这个念头一旦生起,便如同燎原星火,再也无法扑灭。

三日后,李世民处理完紧要政务,借口“心神不宁,需静养半日”,摆驾凝云轩。他没有带任何侍从,只身一人踏入那片翠竹环绕的院落。

长琴正在廊下抚琴。弹的并非安流章,亦非地脉回响,而是一曲李世民从未听过的、古朴苍茫的调子,音律间仿佛有金戈铁马之声隐约可闻,却又被更宏大的、宛如大地叹息般的低鸣所笼罩。

没在玩耍,而是罕见地趴在长琴脚边的蒲团上睡着了。小家伙怀里还抱着那块响岩,小脸侧枕着石面,睡得正香,鼻息均匀。那地光藓的陶罐就放在他手边。

“仙长。”李世民驻足,低声唤道。

琴声未停,长琴抬眸看了他一眼,指尖韵律未变,只微微颔首。

“我今日前来,是想……”李世民顿了顿,目光落在景颐安睡的侧脸上,“景颐前日偶遇敬德、药师,提及梦中闻得战阵喧嚣。我近来亦常思及前朝旧事,心中难安。”

他走到廊下,在长琴对面坐下,隔着袅袅琴音与沉睡的孩童,缓缓道:“仙长曾言,溯梦所映,多与梦主心念深切相关。我想……”

他深吸一口气,像是做出了某个重大的决定,“我想借景颐之力,再看清楚一些。看看那场导致前朝崩解的乱局,究竟始于何处,又终于何因。非为猎奇,实为镜鉴。”

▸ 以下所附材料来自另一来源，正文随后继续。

(* ===== verification/Qsort.v ===== *)
(** * Sorting (src/project4/mariadb/server/mysys/mf_qsort.c)

    [my_qsort], of which [my_qsort2] is a copy with one more argument for the comparison: quicksort with a stack of ranges, a
    median as the pivot, and insertion sort for small ranges.

    The array is a list; a pointer into it is the index of the element, and the difference of two pointers is the difference of the
    indices times [size].  The stack has [STACK_SIZE] elements, of which the first is not written: the last POP leaves the
    loop, and the range that it reads is not used. *)

From S2P Require Import Prelude.

Definition STACK_SIZE : Z := 8 * 8.
Definition THRESHOLD_FOR_INSERT_SORT : Z := 10.

Section qsort.
Context {A : Type} (cmp : A → A → Z).
Implicit Types (l : list A).

Definition CMP l (a b : Z) : outcome Z := x ← l.[a]; y ← l.[b]; Ret (cmp x y).

Definition SWAP l (a b : Z) : outcome (list A) :=
  x ← l.[a];
  y ← l.[b];
  l ← l.[a := y];
  l.[b := x].

(** Put the median in the middle argument. *)
Definition MEDIAN l (low mid high : Z) : outcome (list A) :=
  c ← CMP l high low;
  l ← (if bool_decide (c < 0) then SWAP l high low else Ret l);
  c ← CMP l mid low;
  if bool_decide (c < 0) then SWAP l mid low
  else
    c ← CMP l high mid;
    if bool_decide (c < 0) then SWAP l mid high else Ret l.

(** ** Insertion sort *)

Fixpoint sink (fuel : nat) l (low ptr : Z) : outcome (list A) :=
  if bool_decide (ptr > low) then
    c ← CMP l (ptr - 1) ptr;
    if bool_decide (c > 0) then
      match fuel with
      | O => NoFuel
      | S fuel => l ← SWAP l ptr (ptr - 1); sink fuel l low (ptr - 1)
      end
    else Ret l
  else Ret l.

Fixpoint insert_sort (fuel : nat) l (low high low_ptr : Z) : outcome (list A) :=
  if bool_decide (low_ptr ≤ high) then
    match fuel with
    | O => NoFuel
    | S fuel => l ← sink (length l) l low low_ptr; insert_sort fuel l low high (low_ptr + 1)
    end
  else Ret l.

(** ** Partition *)

(** The pivot is put at [mid]; the result has [mid] and the first [low_ptr] and [high_ptr]. *)
Definition find_pivot l (low high count : Z) : outcome (list A * Z * Z * Z) :=
  let mid := low + Z.shiftr count 1 in
  if bool_decide (count > 40) then
    let step := count / 8 in
    l ← MEDIAN l low (low + step) (low + step * 2);
    l ← MEDIAN l (mid - step) mid (mid + step);
    l ← MEDIAN l (high - 2 * step) (high - step) high;
    l ← MEDIAN l (low + step) mid (high - step);
    Ret (l, mid, low, high)
  else
    l ← MEDIAN l low mid high;
    Ret (l, mid, low + 1, high - 1).

Fixpoint scan_up (fuel : nat) l (pivot : A) (low_ptr : Z) : outcome Z :=
  x ← l.[low_ptr];
  if bool_decide (cmp x pivot < 0) then
    match fuel with
    | O => NoFuel
    | S fuel => scan_up fuel l pivot (low_ptr + 1)
    end
  else Ret low_ptr.

Fixpoint scan_down (fuel : nat) l (pivot : A) (high_ptr : Z) : outcome Z :=
  x ← l.[high_ptr];
  if bool_decide (cmp pivot x < 0) then
    match fuel with
    | O => NoFuel
    | S fuel => scan_down fuel l pivot (high_ptr - 1)
    end
  else Ret high_ptr.

Fixpoint partition (fuel : nat) l (pivot : A) (low_ptr high_ptr : Z) : outcome (list A * Z * Z) :=
  match fuel with
  | O => NoFuel
  | S fuel =>
      low_ptr ← scan_up (length l) l pivot low_ptr;
      high_ptr ← scan_down (length l) l pivot high_ptr;
      if bool_decide (low_ptr < high_ptr) then
        l ← SWAP l low_ptr high_ptr;
        let low_ptr := low_ptr + 1 in
        let high_ptr := high_ptr - 1 in
        if bool_decide (low_ptr ≤ high_ptr) then partition fuel l pivot low_ptr high_ptr else Ret (l, low_ptr, high_ptr)
      else if bool_decide (low_ptr = high_ptr) then Ret (l, low_ptr + 1, high_ptr - 1)
      else Ret (l, low_ptr, high_ptr)
  end.

(** ** The loop over the ranges *)

(** [PUSH]: the entries pushed, the last one first. *)
Definition PUSH (stack : list (Z * Z)) (low high : Z) : outcome (list (Z * Z)) :=
  if bool_decide (1 + Z.of_nat (length stack) < STACK_SIZE) then Ret ((low, high) :: stack) else UB.

(** [POP]; [None] when the stack pointer is back at the start. *)
Definition POP (stack : list (Z * Z)) : option (list (Z * Z) * Z * Z) :=
  match stack with
  | [] => None
  | (low, high) :: stack => Some (stack, low, high)
  end.

(** The next range after a partition; the differences in bytes are converted to [int]. *)
Definition next_range (size : Z) (stack : list (Z * Z)) (low high low_ptr high_ptr : Z) : outcome (option (list (Z * Z) * Z * Z)) :=
  let empty a b := bool_decide (wrap32 (size * (b - a)) ≤ 0) in
  if empty low high_ptr then
    if empty low_ptr high then Ret (POP stack) else Ret (Some (stack, low_ptr, high))
  else if empty low_ptr high then Ret (Some (stack, low, high_ptr))
  else if bool_decide (high_ptr - low > high - low_ptr) then
    stack ← PUSH stack low high_ptr; Ret (Some (stack, low_ptr, high))
  else
    stack ← PUSH stack low_ptr high; Ret (Some (stack, low, high_ptr)).

(** One turn: the range is sorted, or partitioned. *)
Definition sort_range (size : Z) l (stack : list (Z * Z)) (low high : Z) : outcome (list A * option (list (Z * Z) * Z * Z)) :=
  let count := high - low + 1 in
  if bool_decide (count < THRESHOLD_FOR_INSERT_SORT) then
    l ← insert_sort (length l) l low high (low + 1);
    Ret (l, POP stack)
  else
    '(l, mid, low_ptr, high_ptr) ← find_pivot l low high count;
    pivot ← l.[mid];
    '(l, low_ptr, high_ptr) ← partition (length l) l pivot low_ptr high_ptr;
    next ← next_range size stack low high low_ptr high_ptr;
    Ret (l, next).

Fixpoint sort_loop (fuel : nat) (size : Z) l (stack : list (Z * Z)) (low high : Z) : outcome (list A) :=
  match fuel with
  | O => NoFuel
  | S fuel =>
      '(l, next) ← sort_range size l stack low high;
      match next with
      | None => Ret l
      | Some (stack, low, high) => sort_loop fuel size l stack low high
      end
  end.

Definition my_qsort (size : Z) l : outcome (list A) :=
  let count := Z.of_nat (length l) in
  if bool_decide (count ≤ 1) then Ret l else sort_loop (2 * length l) size l [] 0 (count - 1).
End qsort.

长琴的琴声在此刻转了一个极其低沉幽微的音。他指尖按弦,余音在竹叶间萦绕不散。

“陛下欲观隋末?”长琴的声音平静无波,却仿佛看穿了李世民平静外表下的惊涛骇浪,

“此非美景,更非吉兆。其中血火离乱,众生悲苦,恐非常人所能承受。陛下当真要看?”

“要看。”李世民答得斩钉截铁,目光灼然,“知其所以败,方能避其所以祸。我既承天命,抚有四海,便不能蒙昧于前车之鉴。纵使是修罗场,是无间景,我也需亲眼看一看。”

长琴沉默片刻,目光垂落,看向脚边沉睡的景颐。孩子无知无觉,抱着温润的响岩,仿佛抱着一个安稳的梦。

“景颐今日玩闹疲乏,此刻睡意正沉,灵台空明,易于交感。陛下若心意已决,此刻便是时机。”长琴道,

“然,梦境无涯,神魂有寄。陛下需谨守灵台一点清明,只作壁上观,切莫沉溺其中,更不可妄动干预之念。否则,梦境反噬,恐伤及陛下与景颐心神。”

“我明白。”李世民郑重点头。他走到景颐身侧,小心地在那蒲团边坐下。孩子身上传来淡淡的奶香和草木清气,怀中的响岩发出极微弱的、平稳的嗡鸣。